_Requirement_: Reproduce the records exactly, beginning with their first line and ending with the line that contains "assignment [n.f = v]", and output nothing more.

<<<<

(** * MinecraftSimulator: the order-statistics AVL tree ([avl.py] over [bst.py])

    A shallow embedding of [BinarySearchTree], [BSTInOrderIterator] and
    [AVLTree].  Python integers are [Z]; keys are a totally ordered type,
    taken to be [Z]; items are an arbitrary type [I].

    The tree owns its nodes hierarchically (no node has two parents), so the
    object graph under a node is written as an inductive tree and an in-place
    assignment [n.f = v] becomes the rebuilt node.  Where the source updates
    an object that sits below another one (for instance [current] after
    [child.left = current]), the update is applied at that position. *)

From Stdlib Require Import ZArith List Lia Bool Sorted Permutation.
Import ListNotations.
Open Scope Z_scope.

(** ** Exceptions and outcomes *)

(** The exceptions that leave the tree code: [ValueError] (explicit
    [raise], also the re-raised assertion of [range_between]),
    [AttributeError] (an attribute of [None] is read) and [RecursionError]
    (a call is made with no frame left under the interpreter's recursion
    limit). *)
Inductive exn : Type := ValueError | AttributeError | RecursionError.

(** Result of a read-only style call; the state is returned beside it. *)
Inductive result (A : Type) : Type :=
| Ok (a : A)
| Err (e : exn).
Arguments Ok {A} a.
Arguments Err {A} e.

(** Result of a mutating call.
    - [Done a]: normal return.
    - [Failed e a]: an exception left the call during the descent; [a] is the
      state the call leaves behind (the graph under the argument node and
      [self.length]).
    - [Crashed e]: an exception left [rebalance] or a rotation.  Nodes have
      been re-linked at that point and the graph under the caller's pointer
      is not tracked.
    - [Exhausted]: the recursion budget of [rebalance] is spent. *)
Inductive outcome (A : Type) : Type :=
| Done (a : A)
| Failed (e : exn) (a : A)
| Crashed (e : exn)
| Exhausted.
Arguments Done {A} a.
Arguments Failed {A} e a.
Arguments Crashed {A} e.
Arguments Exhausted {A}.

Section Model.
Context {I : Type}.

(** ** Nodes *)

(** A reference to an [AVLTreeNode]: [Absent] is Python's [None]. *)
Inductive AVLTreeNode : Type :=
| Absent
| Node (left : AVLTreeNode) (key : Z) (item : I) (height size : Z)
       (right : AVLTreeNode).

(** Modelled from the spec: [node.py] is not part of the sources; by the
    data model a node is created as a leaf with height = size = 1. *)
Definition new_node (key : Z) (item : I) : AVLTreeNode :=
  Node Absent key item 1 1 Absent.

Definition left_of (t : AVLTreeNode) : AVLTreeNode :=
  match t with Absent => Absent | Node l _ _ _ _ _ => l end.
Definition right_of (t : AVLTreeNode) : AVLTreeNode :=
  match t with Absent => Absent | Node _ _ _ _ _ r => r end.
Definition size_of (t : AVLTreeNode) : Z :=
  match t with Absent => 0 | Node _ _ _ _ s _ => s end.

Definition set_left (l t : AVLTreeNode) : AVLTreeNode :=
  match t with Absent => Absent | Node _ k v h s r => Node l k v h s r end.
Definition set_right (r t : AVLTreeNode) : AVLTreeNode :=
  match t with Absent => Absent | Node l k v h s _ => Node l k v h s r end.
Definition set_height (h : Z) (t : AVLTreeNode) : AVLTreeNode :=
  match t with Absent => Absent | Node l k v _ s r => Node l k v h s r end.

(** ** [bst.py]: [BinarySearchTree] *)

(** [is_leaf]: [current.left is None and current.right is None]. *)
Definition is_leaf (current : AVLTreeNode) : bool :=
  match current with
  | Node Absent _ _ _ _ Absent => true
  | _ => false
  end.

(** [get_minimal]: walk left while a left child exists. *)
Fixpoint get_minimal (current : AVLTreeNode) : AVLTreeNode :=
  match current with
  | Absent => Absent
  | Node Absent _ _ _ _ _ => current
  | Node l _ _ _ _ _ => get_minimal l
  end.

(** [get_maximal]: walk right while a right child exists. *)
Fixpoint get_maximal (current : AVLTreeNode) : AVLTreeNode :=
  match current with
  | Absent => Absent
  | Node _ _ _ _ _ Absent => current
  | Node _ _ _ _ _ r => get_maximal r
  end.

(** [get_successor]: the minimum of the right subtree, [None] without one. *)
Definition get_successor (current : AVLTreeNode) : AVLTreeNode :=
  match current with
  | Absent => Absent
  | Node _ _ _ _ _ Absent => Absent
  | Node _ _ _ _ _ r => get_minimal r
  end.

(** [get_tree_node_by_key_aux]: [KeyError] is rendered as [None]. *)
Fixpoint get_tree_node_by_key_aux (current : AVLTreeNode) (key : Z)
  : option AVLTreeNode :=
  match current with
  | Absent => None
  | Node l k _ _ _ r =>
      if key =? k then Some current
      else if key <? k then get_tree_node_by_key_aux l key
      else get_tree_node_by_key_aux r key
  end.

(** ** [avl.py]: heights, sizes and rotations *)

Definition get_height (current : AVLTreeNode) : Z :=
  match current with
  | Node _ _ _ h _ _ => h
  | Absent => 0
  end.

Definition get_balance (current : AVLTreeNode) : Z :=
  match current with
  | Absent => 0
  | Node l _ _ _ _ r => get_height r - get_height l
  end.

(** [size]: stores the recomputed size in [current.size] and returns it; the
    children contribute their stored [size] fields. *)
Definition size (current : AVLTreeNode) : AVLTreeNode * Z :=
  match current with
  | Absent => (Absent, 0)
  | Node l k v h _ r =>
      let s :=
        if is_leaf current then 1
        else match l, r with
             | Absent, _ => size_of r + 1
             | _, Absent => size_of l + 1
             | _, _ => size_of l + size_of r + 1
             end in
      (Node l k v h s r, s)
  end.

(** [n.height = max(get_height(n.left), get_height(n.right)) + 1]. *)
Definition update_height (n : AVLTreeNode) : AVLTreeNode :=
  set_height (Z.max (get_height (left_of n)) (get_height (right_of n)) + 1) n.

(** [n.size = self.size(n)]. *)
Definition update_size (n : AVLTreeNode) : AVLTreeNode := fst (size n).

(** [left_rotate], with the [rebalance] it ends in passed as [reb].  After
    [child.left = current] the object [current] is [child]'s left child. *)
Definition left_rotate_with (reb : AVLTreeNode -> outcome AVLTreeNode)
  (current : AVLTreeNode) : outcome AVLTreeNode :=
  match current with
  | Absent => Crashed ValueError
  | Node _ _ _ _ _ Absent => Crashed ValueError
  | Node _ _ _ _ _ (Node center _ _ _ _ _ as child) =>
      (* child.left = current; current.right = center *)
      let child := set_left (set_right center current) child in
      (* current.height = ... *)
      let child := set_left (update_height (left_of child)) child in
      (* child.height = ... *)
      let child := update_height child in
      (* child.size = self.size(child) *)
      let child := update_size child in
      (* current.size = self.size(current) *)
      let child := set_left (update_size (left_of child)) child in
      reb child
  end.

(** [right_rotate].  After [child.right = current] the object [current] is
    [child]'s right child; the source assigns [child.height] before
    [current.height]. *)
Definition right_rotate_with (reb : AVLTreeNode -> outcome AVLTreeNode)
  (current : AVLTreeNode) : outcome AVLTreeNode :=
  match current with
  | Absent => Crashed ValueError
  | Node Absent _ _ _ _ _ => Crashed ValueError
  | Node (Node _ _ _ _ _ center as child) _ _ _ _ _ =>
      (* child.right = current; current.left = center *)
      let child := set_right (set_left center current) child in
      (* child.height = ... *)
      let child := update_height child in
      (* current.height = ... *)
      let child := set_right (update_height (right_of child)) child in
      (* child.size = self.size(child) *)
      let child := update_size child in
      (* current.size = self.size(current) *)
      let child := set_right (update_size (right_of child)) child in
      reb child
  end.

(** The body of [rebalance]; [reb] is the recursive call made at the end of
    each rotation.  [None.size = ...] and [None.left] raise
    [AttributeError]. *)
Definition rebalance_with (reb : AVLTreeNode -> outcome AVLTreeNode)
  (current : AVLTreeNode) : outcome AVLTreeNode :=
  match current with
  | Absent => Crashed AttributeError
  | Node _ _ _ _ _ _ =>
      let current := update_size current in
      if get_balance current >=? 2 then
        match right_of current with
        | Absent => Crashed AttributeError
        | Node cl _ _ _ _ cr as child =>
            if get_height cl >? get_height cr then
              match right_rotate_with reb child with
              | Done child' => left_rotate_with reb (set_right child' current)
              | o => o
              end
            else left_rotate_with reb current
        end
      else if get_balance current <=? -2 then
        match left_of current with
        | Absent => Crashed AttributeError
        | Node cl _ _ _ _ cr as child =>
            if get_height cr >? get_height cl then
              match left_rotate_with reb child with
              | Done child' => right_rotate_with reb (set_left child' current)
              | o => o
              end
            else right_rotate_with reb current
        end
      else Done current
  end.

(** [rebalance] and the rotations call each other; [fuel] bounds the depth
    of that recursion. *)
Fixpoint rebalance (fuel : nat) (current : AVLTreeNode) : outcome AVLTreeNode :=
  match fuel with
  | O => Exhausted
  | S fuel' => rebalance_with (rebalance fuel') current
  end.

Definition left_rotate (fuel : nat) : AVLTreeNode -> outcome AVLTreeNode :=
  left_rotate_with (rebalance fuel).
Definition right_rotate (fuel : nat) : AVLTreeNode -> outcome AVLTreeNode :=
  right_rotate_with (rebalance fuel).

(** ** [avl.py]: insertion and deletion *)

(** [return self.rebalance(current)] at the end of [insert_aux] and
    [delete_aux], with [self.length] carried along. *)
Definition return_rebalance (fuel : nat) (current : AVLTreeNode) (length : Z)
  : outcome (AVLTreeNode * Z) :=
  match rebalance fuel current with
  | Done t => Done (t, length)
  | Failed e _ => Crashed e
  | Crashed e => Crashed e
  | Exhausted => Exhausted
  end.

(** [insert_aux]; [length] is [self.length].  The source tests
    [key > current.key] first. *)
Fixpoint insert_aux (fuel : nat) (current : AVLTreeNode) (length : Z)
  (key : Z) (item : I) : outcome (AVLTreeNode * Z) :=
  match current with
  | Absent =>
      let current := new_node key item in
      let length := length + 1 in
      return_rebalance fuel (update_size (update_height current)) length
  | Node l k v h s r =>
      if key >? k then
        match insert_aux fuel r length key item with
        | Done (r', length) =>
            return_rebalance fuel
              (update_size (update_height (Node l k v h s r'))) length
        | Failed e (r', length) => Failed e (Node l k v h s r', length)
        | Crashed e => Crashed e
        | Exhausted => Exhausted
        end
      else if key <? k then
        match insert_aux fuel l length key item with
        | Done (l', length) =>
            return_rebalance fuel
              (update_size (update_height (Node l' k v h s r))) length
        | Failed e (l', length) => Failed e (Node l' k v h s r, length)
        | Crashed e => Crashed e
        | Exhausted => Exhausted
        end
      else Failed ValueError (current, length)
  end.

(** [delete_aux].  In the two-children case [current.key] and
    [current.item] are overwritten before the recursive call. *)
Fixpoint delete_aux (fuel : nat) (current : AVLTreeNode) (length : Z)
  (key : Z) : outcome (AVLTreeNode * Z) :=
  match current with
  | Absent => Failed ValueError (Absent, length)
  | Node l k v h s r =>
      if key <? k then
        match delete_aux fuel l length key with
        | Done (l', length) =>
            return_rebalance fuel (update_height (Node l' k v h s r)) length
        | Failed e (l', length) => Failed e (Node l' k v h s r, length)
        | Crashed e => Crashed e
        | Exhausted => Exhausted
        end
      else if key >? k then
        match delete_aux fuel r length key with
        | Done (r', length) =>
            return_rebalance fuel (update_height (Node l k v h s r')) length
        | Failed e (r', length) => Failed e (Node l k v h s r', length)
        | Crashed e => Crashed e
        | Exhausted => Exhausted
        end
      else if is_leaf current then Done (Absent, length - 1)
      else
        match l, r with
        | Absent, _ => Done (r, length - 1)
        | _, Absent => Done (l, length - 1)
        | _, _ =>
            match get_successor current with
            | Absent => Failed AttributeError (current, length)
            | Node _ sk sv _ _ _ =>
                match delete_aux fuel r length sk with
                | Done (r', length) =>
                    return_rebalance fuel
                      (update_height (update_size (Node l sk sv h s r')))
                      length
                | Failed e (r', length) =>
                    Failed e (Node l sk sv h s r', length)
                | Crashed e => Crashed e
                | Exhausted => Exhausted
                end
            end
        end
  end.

>>>>

_Answer to this task_:
(** * MinecraftSimulator: the order-statistics AVL tree ([avl.py] over [bst.py])

    A shallow embedding of [BinarySearchTree], [BSTInOrderIterator] and
    [AVLTree].  Python integers are [Z]; keys are a totally ordered type,
    taken to be [Z]; items are an arbitrary type [I].

    The tree owns its nodes hierarchically (no node has two parents), so the
    object graph under a node is written as an inductive tree and an in-place
    assignment [n.f = v] becomes the rebuilt node.  Where the source updates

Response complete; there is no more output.